> Problem requirements
The lines you return should be those containing the string "assert", taken from the data below.
☆ ☆ ☆ ☆ ☆
Lemma parse_enc j : json_wf j → parses j.
Proof.
  induction j as [|b|z|t|s|l IH|l IH]; intros Hwf [|n] w rest Hn Hw Hd;
    try (simpl in Hn; lia).
  - simpl. by rewrite drop_ws.
  - destruct b; simpl; by rewrite drop_ws.
  - cbn [Json.enc]. rewrite int_chars_signed.
    destruct (signed_cons (z <? 0) (Z.abs z) [] ltac:(lia)) as (c & r & E & Hc).
    rewrite app_nil_r in E. rewrite E. cbn [app].
    rewrite parse_value_number by done.
    change (c :: r ++ rest) with ((c :: r) ++ rest). rewrite <-E, parse_int by (done || lia).
    by rewrite sign_abs.
  - cbn [Json.enc]. rewrite float_chars_signed.
    assert (Hwf' : Z.abs t = 0 ∨ 100 ≤ Z.abs t) by (simpl in Hwf; lia).
    destruct (signed_cons (t <? 0) (Z.abs t / 1000000)
      ("."%char :: map digit_char (frac_text (Z.abs t mod 1000000)))
      ltac:(apply Z.div_pos; lia)) as (c & r & E & Hc).
    rewrite <-ufloat_chars_cons in E by (done || lia). rewrite E. cbn [app].
    rewrite parse_value_number by done.
    change (c :: r ++ rest) with ((c :: r) ++ rest). rewrite <-E, parse_float by (done || lia).
    by rewrite sign_abs.
  - cbn [Json.enc parse_value]. rewrite drop_ws by done. unfold string_chars.
    cbn [app drop_while]. change (is_ws dquote) with false. cbn iota.
    destruct (decide (dquote = dquote)); [|done].
    rewrite <-app_assoc. cbn [app]. rewrite parse_string_chars. simpl.
    by rewrite unchars_chars.
  - apply json_wf_arr in Hwf.
    assert (Hall : Forall parses l) 
      by (rewrite Forall_forall in *; intros; by apply IH, Hwf).
    cbn [Json.enc parse_value]. rewrite drop_ws by done. cbn [app drop_while].
    change (is_ws "["%char) with false. cbn iota.
    destruct (decide ("["%char = dquote)); [done|].
    rewrite <-app_assoc. cbn [app].
    destruct l as [|j l]; [done|].
    rewrite opens_not_close; [|by apply join_opens, (Forall_inv Hwf)|by left].
    assert (Hn' : (length (join_chars item_sep (map enc (j :: l))) + 1 < n)%nat).
    { cbn [Json.enc] in Hn. cbn [length] in Hn. rewrite length_app in Hn. simpl in *. lia. }
    pose proof (parse_items_enc (j :: l) Hall ltac:(done) n [] rest Hn' ltac:(done)) as Hp.
    rewrite app_nil_l in Hp. by rewrite Hp.
  - apply json_wf_obj in Hwf.
    assert (Hall : Forall (λ f, parses f.2) l)
      by (rewrite Forall_forall in *; intros; by apply IH, Hwf).
    change (enc (JObj l))
      with ("{"%char :: join_chars item_sep (map enc_field l) ++ ["}"%char]) in *.
    cbn [parse_value]. rewrite drop_ws by done. cbn [app drop_while].
    change (is_ws "{"%char) with false. cbn iota.
    destruct (decide ("{"%char = dquote)); [done|].
    rewrite <-app_assoc. cbn [app].
    destruct l as [|f l]; [done|].
    rewrite opens_not_close; [|by do 2 eexists; split; [|left]|by right].
    assert (Hn' : (length (join_chars item_sep (map enc_field (f :: l))) + 1 < n)%nat).
    { cbn [length] in Hn. rewrite length_app in Hn. cbn [length] in Hn. lia. }
    pose proof (parse_fields_enc (f :: l) Hall ltac:(done) n [] rest Hn' ltac:(done)) as Hp.
    rewrite app_nil_l in Hp. by rewrite Hp.
Qed.

Lemma loads_enc j : json_wf j → loads (unchars (enc j)) = Some j.
Proof.
  intros Hwf. unfold loads. rewrite chars_unchars.
  pose proof (parse_enc j Hwf (S (length (enc j))) [] [] ltac:(lia) ltac:(done) I) as Hp.
  rewrite app_nil_l, app_nil_r in Hp. by rewrite Hp.
Qed.
End roundtrip.

Lemma json_wf_sort_keys j : json_wf j → json_wf (sort_keys j).
Proof.
  induction j as [|b|z|t|s|l IH|l IH]; intros Hwf; try exact Hwf.
  - apply json_wf_arr in Hwf. simpl. apply json_wf_arr, Forall_map.
    rewrite Forall_forall in *. naive_solver.
  - apply json_wf_obj in Hwf. cbn [sort_keys]. apply json_wf_obj.
    rewrite sort_by_perm. apply Forall_map. rewrite Forall_forall in *. naive_solver.
Qed.

Lemma json_wf_jstrs l : json_wf (jstrs l).
Proof. apply json_wf_arr, Forall_map, Forall_true. done. Qed.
☆ ☆ ☆ ☆ ☆
> Answer section
    assert (Hwf' : Z.abs t = 0 ∨ 100 ≤ Z.abs t) by (simpl in Hwf; lia).
    assert (Hall : Forall parses l) 
    assert (Hn' : (length (join_chars item_sep (map enc (j :: l))) + 1 < n)%nat).
    assert (Hall : Forall (λ f, parses f.2) l)
    assert (Hn' : (length (join_chars item_sep (map enc_field (f :: l))) + 1 < n)%nat).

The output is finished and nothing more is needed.